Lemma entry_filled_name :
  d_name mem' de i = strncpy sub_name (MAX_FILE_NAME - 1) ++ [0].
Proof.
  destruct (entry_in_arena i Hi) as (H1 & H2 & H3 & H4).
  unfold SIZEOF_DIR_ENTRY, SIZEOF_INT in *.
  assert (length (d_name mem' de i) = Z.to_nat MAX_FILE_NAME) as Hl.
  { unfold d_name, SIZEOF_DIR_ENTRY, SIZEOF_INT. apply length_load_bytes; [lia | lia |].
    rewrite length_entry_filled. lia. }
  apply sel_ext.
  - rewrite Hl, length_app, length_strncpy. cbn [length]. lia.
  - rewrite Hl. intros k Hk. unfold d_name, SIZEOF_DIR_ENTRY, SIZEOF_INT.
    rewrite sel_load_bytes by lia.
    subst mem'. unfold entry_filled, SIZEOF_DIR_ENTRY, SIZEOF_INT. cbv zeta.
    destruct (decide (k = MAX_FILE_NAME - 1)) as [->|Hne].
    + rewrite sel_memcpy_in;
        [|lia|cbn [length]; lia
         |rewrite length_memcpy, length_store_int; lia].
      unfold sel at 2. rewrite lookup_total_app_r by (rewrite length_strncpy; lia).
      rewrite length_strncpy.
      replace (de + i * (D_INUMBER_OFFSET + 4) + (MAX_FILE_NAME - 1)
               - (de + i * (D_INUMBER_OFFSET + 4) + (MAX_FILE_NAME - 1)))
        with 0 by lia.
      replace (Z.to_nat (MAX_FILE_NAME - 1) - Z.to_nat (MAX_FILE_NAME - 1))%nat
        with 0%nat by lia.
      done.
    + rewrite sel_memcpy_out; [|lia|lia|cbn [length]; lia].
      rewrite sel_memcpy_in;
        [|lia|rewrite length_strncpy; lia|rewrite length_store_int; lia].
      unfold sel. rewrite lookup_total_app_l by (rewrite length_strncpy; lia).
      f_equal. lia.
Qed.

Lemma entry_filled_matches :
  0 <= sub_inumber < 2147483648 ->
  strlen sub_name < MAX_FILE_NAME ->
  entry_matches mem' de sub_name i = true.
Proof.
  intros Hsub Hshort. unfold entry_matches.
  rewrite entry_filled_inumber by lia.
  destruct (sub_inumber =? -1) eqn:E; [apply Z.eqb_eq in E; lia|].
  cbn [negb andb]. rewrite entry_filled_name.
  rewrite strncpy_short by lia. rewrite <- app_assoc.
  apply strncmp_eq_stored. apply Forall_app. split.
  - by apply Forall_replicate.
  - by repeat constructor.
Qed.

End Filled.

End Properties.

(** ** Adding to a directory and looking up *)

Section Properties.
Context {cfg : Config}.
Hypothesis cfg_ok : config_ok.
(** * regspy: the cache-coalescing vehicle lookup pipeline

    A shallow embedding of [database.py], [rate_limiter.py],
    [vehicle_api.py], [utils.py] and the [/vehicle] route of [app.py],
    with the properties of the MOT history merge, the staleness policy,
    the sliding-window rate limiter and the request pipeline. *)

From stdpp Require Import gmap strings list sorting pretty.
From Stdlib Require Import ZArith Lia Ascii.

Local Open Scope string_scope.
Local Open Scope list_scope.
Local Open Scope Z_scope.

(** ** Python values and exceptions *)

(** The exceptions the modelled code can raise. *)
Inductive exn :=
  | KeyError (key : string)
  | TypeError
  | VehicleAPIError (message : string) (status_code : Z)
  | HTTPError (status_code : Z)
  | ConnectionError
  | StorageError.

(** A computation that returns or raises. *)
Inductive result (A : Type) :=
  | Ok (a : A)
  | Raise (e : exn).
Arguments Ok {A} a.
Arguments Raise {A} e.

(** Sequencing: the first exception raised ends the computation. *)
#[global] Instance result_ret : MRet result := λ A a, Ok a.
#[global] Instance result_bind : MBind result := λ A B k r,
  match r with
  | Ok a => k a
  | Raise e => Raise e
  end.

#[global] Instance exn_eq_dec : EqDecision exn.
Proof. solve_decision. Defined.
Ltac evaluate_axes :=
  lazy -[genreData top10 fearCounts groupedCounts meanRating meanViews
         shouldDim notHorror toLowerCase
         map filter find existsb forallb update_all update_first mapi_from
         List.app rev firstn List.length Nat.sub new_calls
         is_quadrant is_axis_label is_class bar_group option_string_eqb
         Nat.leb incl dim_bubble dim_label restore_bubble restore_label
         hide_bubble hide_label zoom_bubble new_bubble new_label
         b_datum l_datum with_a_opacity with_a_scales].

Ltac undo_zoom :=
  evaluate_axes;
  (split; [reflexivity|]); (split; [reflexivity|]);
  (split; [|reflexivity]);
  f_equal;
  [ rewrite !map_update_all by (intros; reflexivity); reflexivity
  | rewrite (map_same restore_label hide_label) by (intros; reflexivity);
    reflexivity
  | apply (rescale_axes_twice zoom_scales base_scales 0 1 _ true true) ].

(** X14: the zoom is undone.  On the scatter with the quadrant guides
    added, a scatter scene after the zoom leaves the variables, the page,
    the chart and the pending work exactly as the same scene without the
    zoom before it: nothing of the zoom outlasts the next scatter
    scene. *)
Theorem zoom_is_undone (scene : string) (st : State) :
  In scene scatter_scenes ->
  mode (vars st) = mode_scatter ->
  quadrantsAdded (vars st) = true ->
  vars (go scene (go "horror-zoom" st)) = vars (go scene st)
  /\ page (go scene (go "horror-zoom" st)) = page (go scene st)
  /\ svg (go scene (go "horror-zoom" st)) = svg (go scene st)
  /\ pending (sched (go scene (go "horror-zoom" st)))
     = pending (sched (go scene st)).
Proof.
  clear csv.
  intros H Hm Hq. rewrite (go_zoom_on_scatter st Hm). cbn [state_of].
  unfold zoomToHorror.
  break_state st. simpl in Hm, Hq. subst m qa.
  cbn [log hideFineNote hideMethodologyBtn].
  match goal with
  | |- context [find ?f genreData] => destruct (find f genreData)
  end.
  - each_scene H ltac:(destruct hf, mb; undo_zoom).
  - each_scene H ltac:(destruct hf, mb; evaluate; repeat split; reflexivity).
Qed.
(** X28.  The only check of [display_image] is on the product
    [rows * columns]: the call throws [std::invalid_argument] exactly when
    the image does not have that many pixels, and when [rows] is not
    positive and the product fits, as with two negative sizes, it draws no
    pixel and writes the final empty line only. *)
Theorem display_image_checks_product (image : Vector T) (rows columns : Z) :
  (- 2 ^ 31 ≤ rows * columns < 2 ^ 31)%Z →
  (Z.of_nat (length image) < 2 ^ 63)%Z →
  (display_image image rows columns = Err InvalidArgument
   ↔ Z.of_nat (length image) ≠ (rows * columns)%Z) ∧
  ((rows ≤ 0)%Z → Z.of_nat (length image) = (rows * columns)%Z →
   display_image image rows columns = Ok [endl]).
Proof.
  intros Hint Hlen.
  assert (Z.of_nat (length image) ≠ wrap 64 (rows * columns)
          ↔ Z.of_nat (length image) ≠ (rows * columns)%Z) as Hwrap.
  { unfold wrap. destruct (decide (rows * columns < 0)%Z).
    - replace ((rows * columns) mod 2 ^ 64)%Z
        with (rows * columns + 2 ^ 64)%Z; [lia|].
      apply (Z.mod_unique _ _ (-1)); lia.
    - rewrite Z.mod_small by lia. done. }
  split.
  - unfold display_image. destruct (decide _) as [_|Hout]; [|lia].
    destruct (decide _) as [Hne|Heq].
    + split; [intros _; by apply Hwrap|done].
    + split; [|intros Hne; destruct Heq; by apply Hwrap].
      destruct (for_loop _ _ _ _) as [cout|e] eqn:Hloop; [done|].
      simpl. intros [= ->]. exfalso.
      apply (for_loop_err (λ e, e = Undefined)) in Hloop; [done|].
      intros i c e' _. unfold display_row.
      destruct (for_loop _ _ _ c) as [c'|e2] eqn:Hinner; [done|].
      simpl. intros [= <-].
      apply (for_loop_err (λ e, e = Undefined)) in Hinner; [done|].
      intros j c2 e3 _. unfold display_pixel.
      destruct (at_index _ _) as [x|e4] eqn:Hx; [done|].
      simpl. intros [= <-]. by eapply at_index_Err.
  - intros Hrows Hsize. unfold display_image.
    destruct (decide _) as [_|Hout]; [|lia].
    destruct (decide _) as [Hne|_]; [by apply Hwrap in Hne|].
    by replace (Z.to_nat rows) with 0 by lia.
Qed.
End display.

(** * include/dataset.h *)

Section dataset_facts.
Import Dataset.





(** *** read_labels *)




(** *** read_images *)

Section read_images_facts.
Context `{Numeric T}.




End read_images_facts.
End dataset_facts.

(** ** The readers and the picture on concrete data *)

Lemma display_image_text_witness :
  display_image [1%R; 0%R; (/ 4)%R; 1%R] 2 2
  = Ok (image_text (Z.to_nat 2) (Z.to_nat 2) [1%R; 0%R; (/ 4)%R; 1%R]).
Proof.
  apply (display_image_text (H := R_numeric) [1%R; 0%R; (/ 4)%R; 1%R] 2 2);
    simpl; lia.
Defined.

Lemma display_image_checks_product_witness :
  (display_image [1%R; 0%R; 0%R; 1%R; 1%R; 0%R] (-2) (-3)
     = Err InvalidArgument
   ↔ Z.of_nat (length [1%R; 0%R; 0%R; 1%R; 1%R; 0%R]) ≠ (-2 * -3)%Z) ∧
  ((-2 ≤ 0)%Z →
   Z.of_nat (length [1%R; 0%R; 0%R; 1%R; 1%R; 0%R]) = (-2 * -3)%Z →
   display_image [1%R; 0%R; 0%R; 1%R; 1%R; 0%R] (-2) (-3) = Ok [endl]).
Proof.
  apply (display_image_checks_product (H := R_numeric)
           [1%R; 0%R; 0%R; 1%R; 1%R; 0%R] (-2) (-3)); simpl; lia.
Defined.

*****

- _WHAT YOU SHOULD DO_: Reproduce, character for character, only the lines of the preceding data that start at the line with "zoom before it: nothing" and end at the line with "quadrantsAdded (vars st) = true ->", both included.

- _SOLUTION FOR THIS PROBLEM_:
    zoom before it: nothing of the zoom outlasts the next scatter
    scene. *)
Theorem zoom_is_undone (scene : string) (st : State) :
  In scene scatter_scenes ->
  mode (vars st) = mode_scatter ->
  quadrantsAdded (vars st) = true ->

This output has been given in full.